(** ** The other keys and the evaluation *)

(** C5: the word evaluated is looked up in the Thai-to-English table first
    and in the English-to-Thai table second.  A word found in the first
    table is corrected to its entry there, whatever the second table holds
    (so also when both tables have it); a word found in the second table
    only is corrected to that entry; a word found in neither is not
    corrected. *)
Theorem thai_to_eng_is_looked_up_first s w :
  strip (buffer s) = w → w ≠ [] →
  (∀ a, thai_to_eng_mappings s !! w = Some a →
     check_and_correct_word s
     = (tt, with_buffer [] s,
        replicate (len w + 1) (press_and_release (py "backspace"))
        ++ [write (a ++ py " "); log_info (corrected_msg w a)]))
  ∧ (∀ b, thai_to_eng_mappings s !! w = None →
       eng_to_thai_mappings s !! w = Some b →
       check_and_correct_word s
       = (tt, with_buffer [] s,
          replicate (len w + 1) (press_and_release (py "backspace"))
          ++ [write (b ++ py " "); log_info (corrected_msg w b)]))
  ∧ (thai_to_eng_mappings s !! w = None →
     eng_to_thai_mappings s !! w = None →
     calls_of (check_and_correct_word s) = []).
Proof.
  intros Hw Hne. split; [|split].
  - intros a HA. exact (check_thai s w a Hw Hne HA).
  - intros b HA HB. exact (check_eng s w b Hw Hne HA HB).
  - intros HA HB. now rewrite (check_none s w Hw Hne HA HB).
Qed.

◇ ◇ ◇ ◇

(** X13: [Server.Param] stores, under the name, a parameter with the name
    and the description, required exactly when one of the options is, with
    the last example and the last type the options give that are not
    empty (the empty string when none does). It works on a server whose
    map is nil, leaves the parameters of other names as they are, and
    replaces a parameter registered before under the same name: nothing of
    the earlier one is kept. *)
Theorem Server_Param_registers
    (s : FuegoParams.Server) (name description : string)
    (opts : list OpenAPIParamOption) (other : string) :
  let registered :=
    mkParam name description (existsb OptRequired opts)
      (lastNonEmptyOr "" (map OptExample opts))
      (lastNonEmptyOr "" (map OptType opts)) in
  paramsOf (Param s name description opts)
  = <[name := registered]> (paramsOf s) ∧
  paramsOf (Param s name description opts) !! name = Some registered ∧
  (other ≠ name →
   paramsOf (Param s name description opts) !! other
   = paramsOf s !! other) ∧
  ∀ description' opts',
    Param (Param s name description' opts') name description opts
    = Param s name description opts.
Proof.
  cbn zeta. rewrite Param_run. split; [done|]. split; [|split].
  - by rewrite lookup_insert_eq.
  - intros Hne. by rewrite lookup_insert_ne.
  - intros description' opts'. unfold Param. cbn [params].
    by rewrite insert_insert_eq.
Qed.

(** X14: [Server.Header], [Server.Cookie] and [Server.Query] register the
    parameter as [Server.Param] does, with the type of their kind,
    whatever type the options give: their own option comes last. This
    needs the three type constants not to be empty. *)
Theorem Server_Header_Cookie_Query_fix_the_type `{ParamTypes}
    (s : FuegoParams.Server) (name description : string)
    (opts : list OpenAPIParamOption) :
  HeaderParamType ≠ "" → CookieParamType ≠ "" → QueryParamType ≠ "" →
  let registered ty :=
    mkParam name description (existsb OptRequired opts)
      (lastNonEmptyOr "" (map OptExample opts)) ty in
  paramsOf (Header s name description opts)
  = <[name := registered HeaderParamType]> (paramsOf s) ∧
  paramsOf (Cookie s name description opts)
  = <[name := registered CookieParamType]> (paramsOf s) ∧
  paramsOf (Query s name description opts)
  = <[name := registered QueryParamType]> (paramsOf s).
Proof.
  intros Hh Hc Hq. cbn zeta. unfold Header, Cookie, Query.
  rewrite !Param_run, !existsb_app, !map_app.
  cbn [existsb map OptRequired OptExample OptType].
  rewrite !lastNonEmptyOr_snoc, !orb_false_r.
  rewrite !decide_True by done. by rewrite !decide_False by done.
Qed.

◇ ◇ ◇ ◇

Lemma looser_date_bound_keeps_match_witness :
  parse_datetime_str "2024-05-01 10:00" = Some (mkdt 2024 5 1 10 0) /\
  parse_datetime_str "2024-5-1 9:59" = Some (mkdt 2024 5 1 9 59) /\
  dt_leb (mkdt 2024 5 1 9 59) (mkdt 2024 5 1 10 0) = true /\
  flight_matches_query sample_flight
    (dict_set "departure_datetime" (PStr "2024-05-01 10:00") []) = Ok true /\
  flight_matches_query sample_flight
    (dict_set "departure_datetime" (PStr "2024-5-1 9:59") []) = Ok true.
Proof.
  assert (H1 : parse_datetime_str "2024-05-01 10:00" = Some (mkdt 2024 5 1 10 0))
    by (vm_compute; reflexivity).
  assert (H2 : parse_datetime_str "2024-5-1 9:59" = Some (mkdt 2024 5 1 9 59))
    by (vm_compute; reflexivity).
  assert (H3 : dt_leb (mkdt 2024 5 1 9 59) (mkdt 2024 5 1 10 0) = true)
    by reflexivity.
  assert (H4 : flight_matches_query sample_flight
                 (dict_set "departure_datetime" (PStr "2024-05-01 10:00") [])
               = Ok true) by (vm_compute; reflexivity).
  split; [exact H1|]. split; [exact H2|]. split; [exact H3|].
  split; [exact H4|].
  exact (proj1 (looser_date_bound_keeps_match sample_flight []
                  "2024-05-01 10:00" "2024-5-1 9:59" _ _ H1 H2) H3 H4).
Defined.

◇ ◇ ◇ ◇

▸ **Problem requirements**:
Above are the entries; copy every line among them that contains the word "English".

▸ **Response area**:
(** C5: the word evaluated is looked up in the Thai-to-English table first
    and in the English-to-Thai table second.  A word found in the first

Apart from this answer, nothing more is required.